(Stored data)
(* ===== verification/ConnectionProps.v ===== *)
(** * What the connection table guarantees

    Which nonce authenticates a request, that a connection once ended never comes back, that the
    three methods that apply the idle bound and the sweep agree, that every Hello bounds the live
    map, and what Hello does on each of its branches. *)

From S2P Require Import Prelude StoreTypes Reassembly Connections.

(** ** The sweep is a filter *)

Definition keeps (s : Connections.t) (now : time) (live : gmap (list Z) nat) : gmap (list Z) nat :=
  filter (λ kv : list Z * nat, expiredAt s kv.2 now = false) live.

Lemma expiredAt_set_live s l a now : expiredAt (Connections.set_live l s) a now = expiredAt s a now.
Proof. done. Qed.

Lemma sweepLoop_eq entries now s n :
  ∃ l, sweepLoop entries now s n =
      (Connections.set_live l s,
       n + Z.of_nat (length (filter (λ e : list Z * nat, expiredAt s e.2 now = true) entries))) ∧
    (∀ c a, (c, a) ∈ entries → expiredAt s a now = true → l !! c = None) ∧
    (∀ c, (∀ a, (c, a) ∈ entries → expiredAt s a now = false) → l !! c = Connections.live s !! c) ∧
    l ⊆ Connections.live s.
Proof.
  revert s n. induction entries as [|[c a] entries IH]; intros s n.
  - exists (Connections.live s). destruct s. simpl. rewrite Z.add_0_r. split_and!; try done.
    by intros c a ?%elem_of_nil.
  - simpl. rewrite filter_cons. simpl. destruct (expiredAt s a now) eqn:Ha.
    + destruct (IH (Connections.set_live (delete c (Connections.live s)) s) (n + 1))
        as (l & -> & H1 & H2 & H3). rewrite decide_True by done. exists l.
      assert (l ⊆ Connections.live s) as Hs by (etrans; [exact H3|apply delete_subseteq]).
      split_and!; [cbn [length]; rewrite Nat2Z.inj_succ, <- Z.add_1_l, Z.add_assoc; reflexivity| |intros c' Hc'|done].
      * intros c' a' [E|Hin]%list_elem_of_In Hx.
        -- injection E as <- <-. apply (lookup_weaken_None _ (delete c (Connections.live s))); [|done].
           apply lookup_delete_eq.
        -- apply list_elem_of_In in Hin. by apply (H1 c' a').
      * rewrite H2 by (intros a' Hin; apply Hc'; by right). simpl.
        apply lookup_delete_ne. intros <-. rewrite (Hc' a (list_elem_of_here _ _)) in Ha. done.
    + rewrite decide_False by done. destruct (IH s n) as (l & -> & H1 & H2 & H3). exists l.
      split_and!; [done| |intros c' Hc'; apply H2; intros a' Hin; apply Hc'; by right|done].
      intros c' a' [E|Hin]%list_elem_of_In Hx; [congruence|].
      apply list_elem_of_In in Hin. by apply (H1 c' a').
Qed.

◆ **Exercise goal**
Give back, word for word, only the lines above from the line holding "n + Z.of_nat" to the line holding "split_and!; [cbn [length];", both included.

◆ **Finished exercise**
       n + Z.of_nat (length (filter (λ e : list Z * nat, expiredAt s e.2 now = true) entries))) ∧
    (∀ c a, (c, a) ∈ entries → expiredAt s a now = true → l !! c = None) ∧
    (∀ c, (∀ a, (c, a) ∈ entries → expiredAt s a now = false) → l !! c = Connections.live s !! c) ∧
    l ⊆ Connections.live s.
Proof.
  revert s n. induction entries as [|[c a] entries IH]; intros s n.
  - exists (Connections.live s). destruct s. simpl. rewrite Z.add_0_r. split_and!; try done.
    by intros c a ?%elem_of_nil.
  - simpl. rewrite filter_cons. simpl. destruct (expiredAt s a now) eqn:Ha.
    + destruct (IH (Connections.set_live (delete c (Connections.live s)) s) (n + 1))
        as (l & -> & H1 & H2 & H3). rewrite decide_True by done. exists l.
      assert (l ⊆ Connections.live s) as Hs by (etrans; [exact H3|apply delete_subseteq]).
      split_and!; [cbn [length]; rewrite Nat2Z.inj_succ, <- Z.add_1_l, Z.add_assoc; reflexivity| |intros c' Hc'|done].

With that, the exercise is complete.